Task to carry out: Below are records; count the lines that contain "assert" and give only the total.

Data for this exercise:
------
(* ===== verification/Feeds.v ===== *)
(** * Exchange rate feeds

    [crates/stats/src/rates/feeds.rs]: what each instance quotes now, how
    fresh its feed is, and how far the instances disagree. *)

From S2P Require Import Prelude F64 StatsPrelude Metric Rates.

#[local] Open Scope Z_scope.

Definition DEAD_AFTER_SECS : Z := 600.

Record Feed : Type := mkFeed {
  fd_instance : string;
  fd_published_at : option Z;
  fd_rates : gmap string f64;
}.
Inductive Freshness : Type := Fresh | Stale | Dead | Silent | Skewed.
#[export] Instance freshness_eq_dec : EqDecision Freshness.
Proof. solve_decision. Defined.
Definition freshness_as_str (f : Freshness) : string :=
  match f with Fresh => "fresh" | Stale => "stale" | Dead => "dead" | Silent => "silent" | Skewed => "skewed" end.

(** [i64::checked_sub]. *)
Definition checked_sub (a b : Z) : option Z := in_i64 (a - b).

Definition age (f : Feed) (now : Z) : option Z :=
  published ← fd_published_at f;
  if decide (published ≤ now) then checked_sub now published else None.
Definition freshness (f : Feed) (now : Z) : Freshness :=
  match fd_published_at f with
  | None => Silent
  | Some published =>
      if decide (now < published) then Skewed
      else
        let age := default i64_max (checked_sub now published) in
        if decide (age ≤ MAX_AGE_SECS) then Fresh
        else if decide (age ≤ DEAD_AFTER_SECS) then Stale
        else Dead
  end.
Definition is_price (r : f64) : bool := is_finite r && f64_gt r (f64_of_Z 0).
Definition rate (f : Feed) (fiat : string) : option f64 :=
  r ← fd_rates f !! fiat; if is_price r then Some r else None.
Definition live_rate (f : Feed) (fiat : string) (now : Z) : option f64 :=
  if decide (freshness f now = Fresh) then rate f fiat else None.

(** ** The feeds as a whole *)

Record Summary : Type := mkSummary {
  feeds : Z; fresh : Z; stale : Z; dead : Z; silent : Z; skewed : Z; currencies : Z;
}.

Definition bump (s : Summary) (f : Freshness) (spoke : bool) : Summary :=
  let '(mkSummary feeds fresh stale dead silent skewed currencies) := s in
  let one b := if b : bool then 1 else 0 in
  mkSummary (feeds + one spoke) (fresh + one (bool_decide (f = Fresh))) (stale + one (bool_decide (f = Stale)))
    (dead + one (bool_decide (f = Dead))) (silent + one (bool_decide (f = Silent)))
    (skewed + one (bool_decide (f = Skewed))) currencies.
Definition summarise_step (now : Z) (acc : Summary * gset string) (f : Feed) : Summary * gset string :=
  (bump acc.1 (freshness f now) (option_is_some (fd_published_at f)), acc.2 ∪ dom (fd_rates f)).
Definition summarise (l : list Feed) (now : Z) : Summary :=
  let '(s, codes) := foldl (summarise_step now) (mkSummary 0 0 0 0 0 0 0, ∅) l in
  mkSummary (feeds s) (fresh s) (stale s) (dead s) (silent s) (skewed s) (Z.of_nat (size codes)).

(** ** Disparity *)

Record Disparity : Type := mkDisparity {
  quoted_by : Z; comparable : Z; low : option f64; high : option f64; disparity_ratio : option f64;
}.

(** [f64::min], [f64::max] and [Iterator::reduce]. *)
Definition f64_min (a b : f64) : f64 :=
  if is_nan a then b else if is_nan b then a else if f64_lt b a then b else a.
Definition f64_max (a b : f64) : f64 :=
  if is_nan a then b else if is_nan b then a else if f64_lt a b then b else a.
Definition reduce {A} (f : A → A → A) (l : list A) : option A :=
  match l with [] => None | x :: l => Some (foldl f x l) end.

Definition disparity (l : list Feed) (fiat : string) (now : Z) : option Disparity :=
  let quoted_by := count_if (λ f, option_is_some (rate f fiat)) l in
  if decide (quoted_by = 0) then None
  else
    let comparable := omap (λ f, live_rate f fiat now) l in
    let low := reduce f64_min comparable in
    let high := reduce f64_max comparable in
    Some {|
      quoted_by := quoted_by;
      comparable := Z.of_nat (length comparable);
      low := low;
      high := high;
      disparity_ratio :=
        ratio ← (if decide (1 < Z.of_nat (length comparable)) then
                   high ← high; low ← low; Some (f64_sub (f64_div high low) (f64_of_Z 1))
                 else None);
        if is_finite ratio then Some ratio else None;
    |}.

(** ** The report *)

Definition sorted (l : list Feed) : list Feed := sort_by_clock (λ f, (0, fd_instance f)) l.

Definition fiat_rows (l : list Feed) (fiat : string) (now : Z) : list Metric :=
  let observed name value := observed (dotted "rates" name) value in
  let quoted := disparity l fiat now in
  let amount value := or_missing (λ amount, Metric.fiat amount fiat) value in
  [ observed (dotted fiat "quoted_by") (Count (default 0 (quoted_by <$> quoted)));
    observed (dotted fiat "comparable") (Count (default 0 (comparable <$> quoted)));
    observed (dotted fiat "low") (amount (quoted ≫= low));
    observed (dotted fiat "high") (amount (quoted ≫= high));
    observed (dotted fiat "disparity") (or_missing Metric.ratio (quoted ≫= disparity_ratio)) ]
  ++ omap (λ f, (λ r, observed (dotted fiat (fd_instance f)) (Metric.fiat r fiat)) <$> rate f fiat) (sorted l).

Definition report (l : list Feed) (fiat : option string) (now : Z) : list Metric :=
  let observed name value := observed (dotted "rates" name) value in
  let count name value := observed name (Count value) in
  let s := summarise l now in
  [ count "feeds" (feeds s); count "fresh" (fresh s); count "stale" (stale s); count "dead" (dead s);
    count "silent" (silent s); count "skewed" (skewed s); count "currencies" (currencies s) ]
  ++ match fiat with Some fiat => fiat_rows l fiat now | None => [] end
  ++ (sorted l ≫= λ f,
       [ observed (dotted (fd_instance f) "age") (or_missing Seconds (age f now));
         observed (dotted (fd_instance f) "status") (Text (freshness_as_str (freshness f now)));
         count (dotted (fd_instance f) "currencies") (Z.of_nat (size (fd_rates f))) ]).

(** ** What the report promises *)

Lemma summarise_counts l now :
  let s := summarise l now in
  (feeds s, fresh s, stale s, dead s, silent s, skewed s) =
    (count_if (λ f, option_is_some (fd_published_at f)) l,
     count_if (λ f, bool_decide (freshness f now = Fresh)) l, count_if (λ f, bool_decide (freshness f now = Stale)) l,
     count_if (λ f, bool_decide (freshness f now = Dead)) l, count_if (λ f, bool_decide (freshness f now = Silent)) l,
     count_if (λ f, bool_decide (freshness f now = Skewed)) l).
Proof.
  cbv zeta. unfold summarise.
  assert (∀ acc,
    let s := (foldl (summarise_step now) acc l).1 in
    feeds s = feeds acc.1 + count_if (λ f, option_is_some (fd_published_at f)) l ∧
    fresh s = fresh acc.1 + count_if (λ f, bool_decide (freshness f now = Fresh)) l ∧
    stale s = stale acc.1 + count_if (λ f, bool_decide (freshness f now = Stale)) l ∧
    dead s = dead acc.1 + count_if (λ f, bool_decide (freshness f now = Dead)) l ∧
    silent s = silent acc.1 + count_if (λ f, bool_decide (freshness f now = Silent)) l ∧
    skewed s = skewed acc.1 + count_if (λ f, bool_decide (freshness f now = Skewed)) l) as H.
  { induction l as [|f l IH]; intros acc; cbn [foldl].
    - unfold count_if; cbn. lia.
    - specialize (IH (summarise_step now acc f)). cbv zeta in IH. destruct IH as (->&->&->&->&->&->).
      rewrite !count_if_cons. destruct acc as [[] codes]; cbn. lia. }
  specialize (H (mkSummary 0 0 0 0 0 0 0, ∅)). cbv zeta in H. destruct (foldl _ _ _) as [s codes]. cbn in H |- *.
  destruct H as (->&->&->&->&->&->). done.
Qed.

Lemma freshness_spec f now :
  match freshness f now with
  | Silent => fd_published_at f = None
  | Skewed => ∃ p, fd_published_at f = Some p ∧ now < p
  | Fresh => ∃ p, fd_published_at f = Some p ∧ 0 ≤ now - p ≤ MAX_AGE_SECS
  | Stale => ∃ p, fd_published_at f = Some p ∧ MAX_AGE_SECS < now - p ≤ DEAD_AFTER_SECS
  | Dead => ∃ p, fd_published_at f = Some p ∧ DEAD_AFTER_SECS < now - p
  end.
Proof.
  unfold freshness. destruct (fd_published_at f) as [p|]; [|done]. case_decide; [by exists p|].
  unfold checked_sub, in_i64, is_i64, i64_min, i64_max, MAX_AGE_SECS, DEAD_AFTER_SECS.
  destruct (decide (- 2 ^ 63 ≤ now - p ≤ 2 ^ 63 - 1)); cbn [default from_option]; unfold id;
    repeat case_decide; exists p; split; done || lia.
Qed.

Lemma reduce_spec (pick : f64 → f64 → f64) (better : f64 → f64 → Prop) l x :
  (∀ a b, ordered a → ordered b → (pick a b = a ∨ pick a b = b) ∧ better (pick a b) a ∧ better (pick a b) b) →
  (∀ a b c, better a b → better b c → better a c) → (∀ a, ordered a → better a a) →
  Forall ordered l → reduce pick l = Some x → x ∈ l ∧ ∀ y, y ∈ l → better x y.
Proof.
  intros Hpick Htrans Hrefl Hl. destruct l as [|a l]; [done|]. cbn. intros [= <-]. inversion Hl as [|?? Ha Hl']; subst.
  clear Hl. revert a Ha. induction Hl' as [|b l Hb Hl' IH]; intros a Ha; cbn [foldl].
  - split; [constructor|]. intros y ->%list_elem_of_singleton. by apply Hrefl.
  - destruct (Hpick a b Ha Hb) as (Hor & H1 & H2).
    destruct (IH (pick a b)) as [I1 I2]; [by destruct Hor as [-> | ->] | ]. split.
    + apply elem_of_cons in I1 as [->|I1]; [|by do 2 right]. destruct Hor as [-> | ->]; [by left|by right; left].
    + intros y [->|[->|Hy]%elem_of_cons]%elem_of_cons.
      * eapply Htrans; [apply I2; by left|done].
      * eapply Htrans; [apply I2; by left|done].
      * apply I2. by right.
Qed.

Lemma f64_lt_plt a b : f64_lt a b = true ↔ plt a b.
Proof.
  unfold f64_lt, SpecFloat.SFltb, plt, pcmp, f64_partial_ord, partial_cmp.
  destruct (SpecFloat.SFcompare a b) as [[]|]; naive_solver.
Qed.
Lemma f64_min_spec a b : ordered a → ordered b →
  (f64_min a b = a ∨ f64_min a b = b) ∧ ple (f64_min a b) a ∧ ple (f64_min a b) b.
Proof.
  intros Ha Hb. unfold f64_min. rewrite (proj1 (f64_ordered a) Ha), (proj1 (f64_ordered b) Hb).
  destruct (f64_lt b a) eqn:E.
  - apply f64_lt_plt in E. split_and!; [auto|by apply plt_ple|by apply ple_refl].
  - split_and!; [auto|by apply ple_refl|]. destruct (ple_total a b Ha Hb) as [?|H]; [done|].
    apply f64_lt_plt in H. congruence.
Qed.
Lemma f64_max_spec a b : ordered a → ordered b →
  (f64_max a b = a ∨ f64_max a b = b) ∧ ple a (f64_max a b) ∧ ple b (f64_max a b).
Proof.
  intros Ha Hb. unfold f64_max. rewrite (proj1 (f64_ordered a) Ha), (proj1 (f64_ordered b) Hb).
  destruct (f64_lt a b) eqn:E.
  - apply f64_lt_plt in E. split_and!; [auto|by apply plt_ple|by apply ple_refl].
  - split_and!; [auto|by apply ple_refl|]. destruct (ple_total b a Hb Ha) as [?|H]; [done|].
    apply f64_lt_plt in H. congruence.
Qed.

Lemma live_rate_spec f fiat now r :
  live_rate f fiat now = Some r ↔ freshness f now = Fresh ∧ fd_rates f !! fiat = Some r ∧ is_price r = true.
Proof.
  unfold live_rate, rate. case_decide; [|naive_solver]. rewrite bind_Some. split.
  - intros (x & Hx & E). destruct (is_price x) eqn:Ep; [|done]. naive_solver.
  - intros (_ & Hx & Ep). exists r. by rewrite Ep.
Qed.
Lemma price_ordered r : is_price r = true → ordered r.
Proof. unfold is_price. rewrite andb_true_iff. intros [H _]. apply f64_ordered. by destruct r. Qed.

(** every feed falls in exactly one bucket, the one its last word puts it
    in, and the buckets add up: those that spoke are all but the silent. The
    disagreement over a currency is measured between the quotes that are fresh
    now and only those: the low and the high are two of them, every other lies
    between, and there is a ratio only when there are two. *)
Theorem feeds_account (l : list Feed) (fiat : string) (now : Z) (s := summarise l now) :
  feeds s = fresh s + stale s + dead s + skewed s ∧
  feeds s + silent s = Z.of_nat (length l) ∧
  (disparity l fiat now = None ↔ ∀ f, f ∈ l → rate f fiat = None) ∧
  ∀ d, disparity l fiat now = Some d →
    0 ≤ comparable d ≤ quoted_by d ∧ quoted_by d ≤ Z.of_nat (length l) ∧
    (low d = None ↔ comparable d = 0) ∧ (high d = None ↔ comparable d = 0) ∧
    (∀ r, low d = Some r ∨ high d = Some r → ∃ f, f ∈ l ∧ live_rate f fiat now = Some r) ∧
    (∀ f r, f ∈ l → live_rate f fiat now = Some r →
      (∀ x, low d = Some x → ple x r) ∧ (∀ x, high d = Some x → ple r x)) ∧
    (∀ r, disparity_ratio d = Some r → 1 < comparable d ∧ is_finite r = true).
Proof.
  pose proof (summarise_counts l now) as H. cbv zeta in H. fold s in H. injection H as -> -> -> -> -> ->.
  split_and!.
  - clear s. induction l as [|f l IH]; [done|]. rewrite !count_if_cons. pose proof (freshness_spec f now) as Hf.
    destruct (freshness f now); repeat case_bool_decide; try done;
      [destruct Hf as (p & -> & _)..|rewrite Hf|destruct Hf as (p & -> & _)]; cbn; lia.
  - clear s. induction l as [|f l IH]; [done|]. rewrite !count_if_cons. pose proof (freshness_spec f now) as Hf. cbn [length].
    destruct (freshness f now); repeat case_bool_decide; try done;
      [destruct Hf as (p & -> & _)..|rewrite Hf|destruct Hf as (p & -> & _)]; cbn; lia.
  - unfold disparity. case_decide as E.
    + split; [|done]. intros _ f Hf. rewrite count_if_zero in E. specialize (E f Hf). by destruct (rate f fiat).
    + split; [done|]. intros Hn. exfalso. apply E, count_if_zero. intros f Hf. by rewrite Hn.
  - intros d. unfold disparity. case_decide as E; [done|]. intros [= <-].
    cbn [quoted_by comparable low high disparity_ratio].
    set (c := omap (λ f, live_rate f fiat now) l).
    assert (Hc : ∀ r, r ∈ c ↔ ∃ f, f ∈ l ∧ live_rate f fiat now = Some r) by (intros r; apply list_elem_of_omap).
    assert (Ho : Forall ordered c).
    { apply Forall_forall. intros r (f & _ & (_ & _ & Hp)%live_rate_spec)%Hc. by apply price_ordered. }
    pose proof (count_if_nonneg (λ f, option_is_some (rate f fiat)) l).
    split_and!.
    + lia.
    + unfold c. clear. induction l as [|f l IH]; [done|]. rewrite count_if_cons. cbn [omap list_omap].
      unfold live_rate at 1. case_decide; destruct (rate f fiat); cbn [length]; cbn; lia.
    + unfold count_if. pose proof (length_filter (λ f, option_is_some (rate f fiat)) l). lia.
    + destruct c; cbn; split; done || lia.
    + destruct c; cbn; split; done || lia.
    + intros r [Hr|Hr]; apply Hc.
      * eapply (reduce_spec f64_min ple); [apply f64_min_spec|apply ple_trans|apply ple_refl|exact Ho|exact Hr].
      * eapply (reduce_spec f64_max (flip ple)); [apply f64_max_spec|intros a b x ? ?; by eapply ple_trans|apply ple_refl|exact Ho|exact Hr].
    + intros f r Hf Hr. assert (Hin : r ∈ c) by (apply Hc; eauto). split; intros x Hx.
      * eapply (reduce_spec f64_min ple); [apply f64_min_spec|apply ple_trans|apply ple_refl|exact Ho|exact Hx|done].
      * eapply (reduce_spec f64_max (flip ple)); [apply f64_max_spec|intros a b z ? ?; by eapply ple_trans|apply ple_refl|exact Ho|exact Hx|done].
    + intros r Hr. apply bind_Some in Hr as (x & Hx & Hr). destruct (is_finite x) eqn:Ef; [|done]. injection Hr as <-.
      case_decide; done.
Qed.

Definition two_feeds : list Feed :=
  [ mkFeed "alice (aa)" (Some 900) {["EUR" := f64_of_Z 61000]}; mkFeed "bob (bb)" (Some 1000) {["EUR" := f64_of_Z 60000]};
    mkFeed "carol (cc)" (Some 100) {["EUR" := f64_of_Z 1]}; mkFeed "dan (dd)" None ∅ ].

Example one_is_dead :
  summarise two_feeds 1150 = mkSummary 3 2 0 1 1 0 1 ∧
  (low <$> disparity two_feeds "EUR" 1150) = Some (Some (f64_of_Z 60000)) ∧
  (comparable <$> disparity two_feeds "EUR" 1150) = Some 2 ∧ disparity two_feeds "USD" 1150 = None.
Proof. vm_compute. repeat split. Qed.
------
Answer for this exercise: 4